The lack of understand of anything tax related that permeates this entire thread really cements my decision to get a master's degree in the subject.

LOL. the global corporations don't pay 35%. The reason the rate is 35% is to compensate for the gospel of tax cuts for individuals implemented since Reagan.

The biggest corporations' operations are so global that they are not going to repatriate any more than what they actually need to fund their smaller and shrinking US operations. Why would Apple repatriate their billions of dollars here when they may be sitting in Dubai ALREADY at 0%. They will keep their money overseas to fund their massive international operations. The idea that if they lowered the rate to 5% they would bring it all is simply corporate propaganda to fool the public into supporting the defunding and dismantling the US as a first world nation.
 
You might want to check some sales figures on that one, champ.

You ought to check them yourself. And maybe, just for a second, you should keep in mind that Apple somehow has lost the 'innovation'-factor in the mobile industry.

Followed the news about the Mobile World Congress? No? I thought so.
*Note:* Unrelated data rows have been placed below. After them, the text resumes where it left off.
(** C36: what an application gets from either start.  A server made by
    [_create_server] runs the functions of [@app.middleware("http")] and of
    [GZipMiddleware] in the order of the middleware, has every exception handler
    of the application where the asynchronous paths look for it, and the handlers
    of classes, the two default ones apart, where the core does; the handler of
    validation errors is the one wrapped to add the endpoint, every other the
    registered one.  Its core applies the arguments of the first trusted-host,
    HTTPS and CORS middleware, as written or their defaults, and the given body
    limit, unless it refuses them.  A server started by [run_server] gets none of
    these but CORS (against the documentation of [_create_server], which says that
    [run_server] uses it): handlers and functions stay what they were, the core is
    told only of CORS, rate limits, logging and the document, and requests are
    read exactly if a function is registered, or some middleware is of another
    class than the four known ones, or an API or a plain route asks for it,
    whatever mounts there are. *)
Theorem server_starts has core_raises fx mw_kwargs app dapp routes webhooks w D depth info gd to_json doc_text h object_text limit :
  dict_wf (exception_handlers app) ->
  (∀ root n env s s',
     _create_server has core_raises fx mw_kwargs app dapp routes webhooks w D depth info gd to_json doc_text h object_text limit
       root n env s = Ok s' ->
     let told name c := has name = true -> core_raises c = None -> c ∈ core s' in
     installs fx mw_kwargs (user_middleware app) (_http_middleware_dispatchers s')
     ∧ (∀ c v, dict_get (exception_handlers app) (ExcMiddleware.Status c) = Some v ↔
          dict_get (_app_status_handlers s') c = Some (Registered v))
     ∧ (∀ k v, dict_get (exception_handlers app) k = Some v ->
          dict_get (_app_exc_handlers s') k
          = Some (if bool_decide (k = ExcMiddleware.Class $"RequestValidationError")
                     && has $"set_type_exception_handlers" && negb (is_default_handler v)
                  then WithContext v else Registered v))
     ∧ (∀ c v, dict_get (exception_handlers app) (ExcMiddleware.Class c) = Some v ->
          v ≠ default_http_handler -> v ≠ default_validation_handler ->
          has $"set_type_exception_handlers" = true ->
          ∃ hs, SetTypeExceptionHandlers hs ∈ core s'
                ∧ dict_get hs c = Some (if bool_decide (c = $"RequestValidationError") then WithContext v else Registered v))
     ∧ (∀ m hosts, first_of fx app $"TrustedHostMiddleware" m -> keyword mw_kwargs m $"allowed_hosts" (KStrs [$"*"]) hosts ->
          told $"configure_trusted_hosts" (ConfigureTrustedHosts hosts))
     ∧ (∀ m, first_of fx app $"HTTPSRedirectMiddleware" m -> told $"set_https_redirect" SetHttpsRedirect)
     ∧ (∀ m a, first_of fx app $"CORSMiddleware" m -> cors_keywords mw_kwargs m a -> told $"configure_cors" (ConfigureCors a))
     ∧ (0 < n -> told $"set_max_body_size" (SetMaxBodySize n)))
  ∧ (∀ is_worker first_worker n lifespan s s',
     run_server_start has core_raises fx mw_kwargs app routes webhooks w D depth info gd to_json doc_text
       is_worker first_worker n lifespan s = Ok s' ->
     same_module s s' ∧ extends run_server_call s s'
     ∧ (core_app_needs_req_ctx s' = true ↔ asks_for_request fx app (_http_middleware_dispatchers s) routes)).
Proof.
  intros Hwf. split.
  - intros root n env s s' Hc told.
    apply create_steps in Hc as (s0 & s1 & s2 & s3 & H1 & H2 & H3 & Hl & (He & Hst & Hd) & _).
    destruct (handlers_registered _ _ _ _ _ Hwf H2) as (X2 & Hs2 & Hh2 & Ht2).
    destruct (dispatchers_registered _ _ _ _ _ _ _ H3) as (X3 & He3 & Hs3 & Hd3).
    destruct (core_only_https has core_raises fx app s3) as (X4 & (E4 & S4 & D4) & _).
    destruct (core_only_hosts has core_raises fx mw_kwargs app (sync_https has core_raises fx app s3)) as (X5 & (E5 & S5 & D5) & _).
    destruct (core_only_cors has core_raises fx mw_kwargs app (sync_hosts has core_raises fx mw_kwargs app (sync_https has core_raises fx app s3)))
      as (X6 & (E6 & S6 & D6) & _).
    split_and!.
    + rewrite Hd, D6, D5, D4, Hd3. apply http_dispatchers_install.
    + intros c v. rewrite Hst, S6, S5, S4, Hs3, Hs2. apply status_handlers_get.
    + intros k v Hk. rewrite He, E6, E5, E4, He3. by apply Hh2.
    + intros c v Hc Hd1 Hd2 Hhas. assert (Hdef : is_default_handler v = false).
      { unfold is_default_handler. by rewrite !(proj2 (Z.eqb_neq _ _)). }
      destruct (Ht2 c v Hc Hdef Hhas) as (hs & Hin & Hk). exists hs. eauto 9 using told_mono.
    + intros m hosts Hm%first_of_middleware Hkw%keyword_kw Hhas Hok. eapply told_mono, told_mono; eauto.
      unfold sync_hosts. rewrite Hm, Hkw. by apply try_told.
    + intros m Hm%first_of_middleware Hhas Hok. eapply told_mono, told_mono, told_mono; eauto. unfold sync_https.
      rewrite Hm. by apply try_told.
    + intros m a Hm%first_of_middleware Ha%cors_keywords_args Hhas Hok. eapply told_mono; eauto. unfold sync_cors.
      rewrite Hm, Ha. by apply try_told.
    + intros Hn Hhas Hok. do 6 (eapply told_mono; [eassumption|]). by eapply body_limit_told.
  - intros iw fw n lifespan s s' H. apply run_server_quiet in H as (X & (E1 & E2 & E3) & _ & F).
    assert (core (set_needs_ctx fx app routes (sync_routes fx app routes s)) = core s
            ∧ same_module s (set_needs_ctx fx app routes (sync_routes fx app routes s))) as [Hcore (M1 & M2 & M3)].
    { unfold set_needs_ctx, sync_routes. by destruct (_routes_synced _). }
    unfold extends in *. rewrite Hcore in X. split; [unfold same_module; split_and!; congruence|]. split; [done|].
    rewrite <-run_needs_asks, F. unfold set_needs_ctx, run_needs_ctx, sync_routes. by destruct (_routes_synced _).
Qed.
(** * Shallow embedding of the client-side logic of well-fed-wiz

    The weight journey (src/components/WeightJourneyGraph.tsx), the
    achievement badges (AchievementBadges.tsx), the appointment list
    (src/components/AppointmentsList.tsx), the meal-plan assignment
    (src/components/AssignMealPlan.tsx) and the declarative parts of the
    Supabase schema (CHECK constraints and row-level-security policies).

    Numbers of the TypeScript code are modelled as rationals [Q]; instants of
    a JS [Date] as milliseconds since the epoch in [Z]; a [recorded_date]
    column ("yyyy-MM-dd") as the day number [d] (days since 1970-01-01), which
    [new Date(s)] parses to UTC midnight [d * DAY_MS].  The local time zone
    of the browser is a [TimeZone]: its UTC offsets and their transitions
    (daylight saving time included), as the host's time zone data give them. *)

From Stdlib Require Import ZArith QArith Qabs Qround Qminmax List String Bool Lia.
From Stdlib Require Import Sorted Permutation Lqa.
Import ListNotations.

Open Scope Z_scope.

(** ** JavaScript dates *)

Definition DAY_MS : Z := 1000 * 60 * 60 * 24.

(** [new Date("yyyy-MM-dd")]: UTC midnight of the day. *)
Definition Date_parse (d : Z) : Z := d * DAY_MS.

(** A time zone: the UTC offset (ms) in force before the first transition,
    then the transitions [(instant, offset from that instant on)], in
    increasing order of their UTC instants. *)
Record TimeZone := mkTimeZone {
  tz_offset0 : Z;
  tz_transitions : list (Z * Z)
}.

Fixpoint offset_scan (o : Z) (trs : list (Z * Z)) (t : Z) : Z :=
  match trs with
  | [] => o
  | (T, o') :: rest => if T <=? t then offset_scan o' rest t else o
  end.

(** LocalTZA(t, true): the offset in force at the UTC instant [t]. *)
Definition offsetAt (tz : TimeZone) (t : Z) : Z :=
  offset_scan (tz_offset0 tz) (tz_transitions tz) t.

(** LocalTime(t) = t + LocalTZA(t, true). *)
Definition LocalTime (tz : TimeZone) (t : Z) : Z := t + offsetAt tz t.

(** The instant of a local wall-clock time [l], scanning the intervals
    between transitions in order ([o] is the offset of the current
    interval, which ends at the first transition of [trs]).  A local time
    that occurs twice (the clocks go back) gets its earlier instant; a local
    time skipped by the clocks going forward is read with the offset in
    force before the transition. *)
Fixpoint utc_scan (o : Z) (trs : list (Z * Z)) (l : Z) : Z :=
  match trs with
  | [] => l - o
  | (T, o') :: rest =>
      if l - o <? T then l - o
      else if l - o' <? T then l - o
      else utc_scan o' rest l
  end.

(** UTC(t) of ECMA-262 for a local time value [t]. *)
Definition UTC (tz : TimeZone) (l : Z) : Z :=
  utc_scan (tz_offset0 tz) (tz_transitions tz) l.

(** A zone without transitions, e.g. UTC itself. *)
Definition fixed_zone (o : Z) : TimeZone := mkTimeZone o [].

Definition utc_zone : TimeZone := fixed_zone 0.

(** [t.setHours(0, 0, 0, 0)]: [UTC(MakeDate(Day(LocalTime(t)), 0))], the
    instant of the local midnight of the day of [t] (TimeClip is left out:
    it is applied to the clock and to parsed [yyyy-MM-dd] record dates, all
    within 8.64e15 ms of the epoch). *)
Definition setHours0 (tz : TimeZone) (t : Z) : Z :=
  UTC tz ((LocalTime tz t / DAY_MS) * DAY_MS).

(** A [Date] object's time value: a valid instant or NaN ("Invalid Date"). *)
Inductive DateValue :=
| InvalidDate
| DateAt (t : Z).

(** TimeClip: beyond 8.64e15 ms from the epoch the date is invalid. *)
Definition TimeClip (t : Z) : DateValue :=
  if Z.abs t <=? 8640000000000000 then DateAt t else InvalidDate.

(** [a < b] on numbers. *)
Definition Qlt_bool (a b : Q) : bool := negb (Qle_bool b a).

(** JS truthiness of a (non-NaN) number. *)
Definition js_truthy (q : Q) : bool := negb (Qeq_bool q 0).

(** [x || undefined] as written by the caller for optional numeric props. *)
Definition or_undefined (x : option Q) : option Q :=
  match x with
  | Some q => if js_truthy q then Some q else None
  | None => None
  end.

(** A row of [weight_history] as selected by the components. *)
Record WeightRecord := mkWeightRecord {
  recorded_date : Z;
  weight_kg : Q
}.

(** [weightHistory[0].weight_kg] and [weightHistory[weightHistory.length - 1].weight_kg];
    the components only read them for a non-empty history. *)
Definition firstWeightOf (h : list WeightRecord) : Q :=
  match h with r :: _ => weight_kg r | [] => 0%Q end.

Definition lastRecordOf (h : list WeightRecord) : option WeightRecord :=
  match rev h with r :: _ => Some r | [] => None end.

Definition lastWeightOf (h : list WeightRecord) : Q :=
  match lastRecordOf h with Some r => weight_kg r | None => 0%Q end.

Definition firstDateOf (h : list WeightRecord) : Z :=
  match h with r :: _ => recorded_date r | [] => 0 end.

Definition lastDateOf (h : list WeightRecord) : Z :=
  match lastRecordOf h with Some r => recorded_date r | None => 0 end.

(** ** Divisions performed, recorded by a small writer monad

    Each division [a / b] of the source is [qdiv a b], which records its
    denominator, so that a statement can speak about every denominator the
    computation used. *)
Module Divs.
Definition M (A : Type) : Type := (A * list Q)%type.
Definition ret {A} (a : A) : M A := (a, []).
Definition bind {A B} (m : M A) (k : A -> M B) : M B :=
  let (a, l) := m in let (b, l') := k a in (b, l ++ l').
Definition qdiv (a b : Q) : M Q := ((a / b)%Q, [b]).
End Divs.

Notation "x <- m ;; k" := (Divs.bind m (fun x => k))
  (at level 61, m at next level, right associativity).

(** ** WeightJourneyGraph: [calculateTrendAnalysis] *)

Record TrendAnalysis := mkTrendAnalysis {
  avgWeeklyChange : Q;
  weeksToTarget : option Q;
  projectedDate : option DateValue;
  isOnTrack : option bool
}.

Section Trend.
(** The browser's time zone, the component props and the clock:
    [targetWeight] and [new Date()]. *)
Variable tz : TimeZone.
Variable targetWeight : option Q.
Variable now : Z.

(** [projectionDate.setDate(projectionDate.getDate() + x)] on the date [t],
    for the non-negative [x = weeksToTarget * 7] used here.  setDate computes
    [TimeClip(UTC(MakeDate(MakeDay(y, m, ToIntegerOrInfinity(getDate() + x)),
    TimeWithinDay(LocalTime(t)))))]; as [getDate()] is a positive integer,
    the day becomes [Day(LocalTime(t)) + floor x], at the same local time of
    day. *)
Definition addDays (t : Z) (x : Q) : DateValue :=
  TimeClip (UTC tz (LocalTime tz t + Qfloor x * DAY_MS)).

Definition calculateTrendAnalysis (weightHistory : list WeightRecord)
  : Divs.M (option TrendAnalysis) :=
  let currentWeight := lastWeightOf weightHistory in
  let startWeight := firstWeightOf weightHistory in
  let weightChange := (currentWeight - startWeight)%Q in
  let isLosing := Qlt_bool weightChange 0 in
  if (List.length weightHistory <? 2)%nat then Divs.ret None else
  let firstDate := Date_parse (firstDateOf weightHistory) in
  let lastDate := Date_parse (lastDateOf weightHistory) in
  span <- Divs.qdiv (inject_Z (lastDate - firstDate)) (inject_Z DAY_MS) ;;
  let daysDiff := Qmax 1 span in
  weeksDiff <- Divs.qdiv daysDiff 7 ;;
  avg <- (if Qlt_bool 0 weeksDiff then Divs.qdiv weightChange weeksDiff
          else Divs.ret 0%Q) ;;
  proj <- (match targetWeight with
           | Some t =>
               if js_truthy t && negb (Qeq_bool avg 0) then
                 let remainingWeight := (currentWeight - t)%Q in
                 r <- Divs.qdiv remainingWeight avg ;;
                 let w := Qabs r in
                 Divs.ret (Some w, Some (addDays now (w * 7)%Q))
               else Divs.ret (None, None)
           | None => Divs.ret (None, None)
           end) ;;
  Divs.ret (Some {|
    avgWeeklyChange := avg;
    weeksToTarget := fst proj;
    projectedDate := snd proj;
    isOnTrack :=
      match targetWeight with
      | Some t =>
          if js_truthy t then
            Some ((isLosing && Qlt_bool t currentWeight)
                  || (negb isLosing && Qlt_bool currentWeight t))
          else None
      | None => None
      end |}).
End Trend.

(** ** AchievementBadges: [calculateStreak] and [calculateAchievements] *)

(** Insertion of [r] into a list already sorted newest first, after the
    records of the same instant (the comparator [b - a] is [0] on them and
    [Array.prototype.sort] is stable). *)
Fixpoint insertByDateDesc (r : WeightRecord) (l : list WeightRecord)
  : list WeightRecord :=
  match l with
  | [] => [r]
  | x :: xs =>
      if Date_parse (recorded_date r) <=? Date_parse (recorded_date x)
      then x :: insertByDateDesc r xs
      else r :: x :: xs
  end.

(** [[...weightHistory].sort((a, b) => new Date(b.recorded_date).getTime()
    - new Date(a.recorded_date).getTime())]. *)
Definition sortByDateDesc (h : list WeightRecord) : list WeightRecord :=
  fold_left (fun acc r => insertByDateDesc r acc) h [].

(** The [for (const record of sortedHistory)] loop of [calculateStreak]. *)
Fixpoint streakLoop (tz : TimeZone) (sorted : list WeightRecord) (streak currentDate : Z)
  : Z :=
  match sorted with
  | [] => streak
  | record :: rest =>
      let recordDate := setHours0 tz (Date_parse (recorded_date record)) in
      let currentDate := setHours0 tz currentDate in
      let daysDiff := (currentDate - recordDate) / DAY_MS in
      if daysDiff =? streak
      then streakLoop tz rest (streak + 1) recordDate
      else streak
  end.

(** [calculateStreak]: [now] is [new Date()], [tz] the browser's zone. *)
Definition calculateStreak (tz : TimeZone) (now : Z) (weightHistory : list WeightRecord) : Z :=
  streakLoop tz (sortByDateDesc weightHistory) 0 now.

Inductive Category := milestone | streak_cat | goal.

Record Achievement := mkAchievement {
  ach_id : string;
  unlocked : bool;
  category : Category
}.
(** * Señales y Sistemas: Fourier-property verification toolkit

    Shallow embedding of [ActividadFormativa2SyS.py].  The NumPy
    primitives the program calls ([np.fft.fft], [np.fft.fftfreq],
    [np.argsort], [np.roll], [np.interp], [np.arange], [np.max]) are
    written out after their documented behaviour.

    Two levels are kept apart.  Sums, products, sines and the transform
    are continuous in their inputs, and are modelled on real numbers:
    arrays of floats are lists of reals, complex arrays lists of pairs of
    reals, every operation the exact one.  What the program decides
    discretely from floats (the number of samples of a shift, the points
    of the time grid, the samples inside the pulse) is modelled on IEEE
    binary64 numbers in [Module Doble], because there one rounding changes
    the result by a whole sample.

    The real-valued functions model the runs that raise nothing: in
    [calcular_transformada_fourier] the signal is non-empty and
    [dt <> 0] ([np.fft.fft] raises on an empty array, [np.fft.fftfreq]
    divides by [n * d]), and the statements below carry these as
    hypotheses. *)

From Stdlib Require Import Reals Lra Lia List ZArith Permutation Sorted.
From Stdlib Require String.
From Stdlib Require PrimFloat SpecFloat FloatOps FloatAxioms.
Import ListNotations.
Open Scope R_scope.

(** ** Complex numbers as the program uses them *)

Record C : Set := mkC { Re : R; Im : R }.

Definition C0 : C := mkC 0 0.
Definition Cadd (z w : C) : C := mkC (Re z + Re w) (Im z + Im w).
Definition Csub (z w : C) : C := mkC (Re z - Re w) (Im z - Im w).
Definition Cmul (z w : C) : C :=
  mkC (Re z * Re w - Im z * Im w) (Re z * Im w + Im z * Re w).
(** complex value times a float, [z * r] *)
Definition Cscale (r : R) (z : C) : C := mkC (r * Re z) (r * Im z).
(** [np.abs] on a complex value *)
Definition Cmod (z : C) : R := sqrt (Re z * Re z + Im z * Im z).
(** [np.exp] on a complex value *)
Definition Cexp (z : C) : C :=
  mkC (exp (Re z) * cos (Im z)) (exp (Re z) * sin (Im z)).
Definition Csum (l : list C) : C := fold_right Cadd C0 l.
Definition Rsum (l : list R) : R := fold_right Rplus 0 l.

(** Comparisons of floats, as booleans. *)
Definition Rleb (x y : R) : bool := if Rle_dec x y then true else false.
Definition Rgeb (x y : R) : bool := Rleb y x.

(** Python's [int(x)] on a float: truncation toward zero.  Here [x] is a
    real; [Doble.int] is the same on a double, and [Doble.muestras] applies
    it to the quotient the program computes. *)
Definition int_of_float (x : R) : Z :=
  if Rle_dec 0 x then Int_part x else (- Int_part (- x))%Z.

(** Element-wise array arithmetic. *)
Definition vscale (a : R) (x : list R) : list R := map (Rmult a) x.
Definition vadd (x y : list R) : list R :=
  map (fun p => fst p + snd p) (combine x y).
Definition vsub (x y : list R) : list R :=
  map (fun p => fst p - snd p) (combine x y).
Definition Cvscale (a : R) (x : list C) : list C := map (Cscale a) x.
Definition Cvadd (x y : list C) : list C :=
  map (fun p => Cadd (fst p) (snd p)) (combine x y).
Definition Cvsub (x y : list C) : list C :=
  map (fun p => Csub (fst p) (snd p)) (combine x y).
Definition Cvmul (x y : list C) : list C :=
  map (fun p => Cmul (fst p) (snd p)) (combine x y).

(** ** NumPy primitives *)

Module Np.

(** [np.zeros_like(t)] *)
Definition zeros_like (t : list R) : list R := map (fun _ => 0) t.

(** [m1 & m2] on boolean arrays of one length *)
Definition mask_and (m1 m2 : list bool) : list bool :=
  map (fun p => andb (fst p) (snd p)) (combine m1 m2).

(** [a[m] = v] with a boolean mask [m] and a scalar [v] *)
Definition mask_assign (a : list R) (m : list bool) (v : R) : list R :=
  map (fun p => if (snd p : bool) then v else fst p) (combine a m).

(** [a[idx]] with an integer index array; the program only indexes with
    the result of [argsort], whose entries are in range. *)
Definition take {A} (d : A) (a : list A) (idx : list nat) : list A :=
  map (fun i => nth i a d) idx.

(** [np.fft.fft(a)] for a real input: [A_k = sum_n a_n exp(-2 pi i k n / N)]. *)
Definition fft (a : list R) : list C :=
  let N := length a in
  map (fun k =>
         Csum (map (fun n =>
                      Cscale (nth n a 0)
                        (Cexp (mkC 0 (- (2 * PI * INR k * INR n / INR N)))))
                   (seq 0 N)))
      (seq 0 N).

(** [np.fft.fftfreq(n, d)]: the integers [0 .. (n-1)//2] followed by
    [-(n//2) .. -1], all multiplied by [1/(n*d)]. *)
Definition fftfreq (n : nat) (d : R) : list R :=
  let val := 1 / (INR n * d) in
  let N := Z.to_nat ((Z.of_nat n - 1) / 2 + 1) in
  let p1 := map Z.of_nat (seq 0 N) in
  let p2 := map (fun i => (Z.of_nat i - Z.of_nat n / 2)%Z)
                (seq 0 (Z.to_nat (Z.of_nat n / 2))) in
  map (fun r => IZR r * val) (p1 ++ p2).

(** [np.argsort(a)]: the indices that sort [a] ascending.  NumPy does not
    fix the order of equal keys; here they keep their input order. *)
Fixpoint insert_idx (key : nat -> R) (i : nat) (l : list nat) : list nat :=
  match l with
  | [] => [i]
  | j :: l' =>
      if Rle_dec (key i) (key j) then i :: l else j :: insert_idx key i l'
  end.

Definition argsort (a : list R) : list nat :=
  fold_right (insert_idx (fun i => nth i a 0)) [] (seq 0 (length a)).

(** [np.roll(a, shift)] on a one-dimensional array: with
    [offset = shift mod n], [result[offset:] = a[:-offset]] and
    [result[:offset] = a[-offset:]]. *)
Definition roll {A} (a : list A) (shift : Z) : list A :=
  let n := length a in
  let offset :=
    Z.to_nat (shift mod Z.of_nat (if Nat.eqb n 0 then 1 else n)) in
  skipn (n - offset) a ++ firstn (n - offset) a.

(** The search of [np.interp]: for a key inside [xp[0], xp[-1]], the index
    before the first sample point above the key. *)
Fixpoint locate (x : R) (xp : list R) : nat :=
  match xp with
  | _ :: ((b :: _) as tl) => if Rlt_dec x b then 0%nat else S (locate x tl)
  | _ => 0%nat
  end.

(** One value of [np.interp(x, xp, fp, left, right)]. *)
Definition interp1 (xp fp : list R) (left right : R) (x : R) : R :=
  let n := length xp in
  if Nat.eqb n 1 then
    if Rlt_dec x (hd 0 xp) then left
    else if Rlt_dec (hd 0 xp) x then right else hd 0 fp
  else if Rlt_dec (last xp 0) x then right
  else if Rlt_dec x (hd 0 xp) then left
  else
    let j := locate x xp in
    if Nat.eqb j (n - 1) then nth j fp 0
    else if Req_dec_T (nth j xp 0) x then nth j fp 0
    else
      let slope :=
        (nth (S j) fp 0 - nth j fp 0) / (nth (S j) xp 0 - nth j xp 0) in
      slope * (x - nth j xp 0) + nth j fp 0.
<still on the edge deciding whether to get an LG Optimus 7 or wait for the Galaxy S2>
 
your shiny iphone was made by slaves

when one has no say in his conditions of work and his pay, he's a slave or in a factory in China no ?
Who wants to start a petition: "Apple 100% made in USA - less profit less slaves"
 
Apple should pay their tax as a company doing fine throughout recession and with massive profits, in light of budget cuts affecting the poorest in society being made.

Although why don't they just pay tax in each individual country?
 
Correct if I'm wrong, but Apple has ALREADY paid taxes on this money in the countries where it was earned... why should they get taxed at the full-rate on it twice?

Often they won't pay tax twice at anything like the full rate. If there's a reasonably up-to-date tax treaty in place between the US and the source income domicile there's typically a sharing of the tax revenue.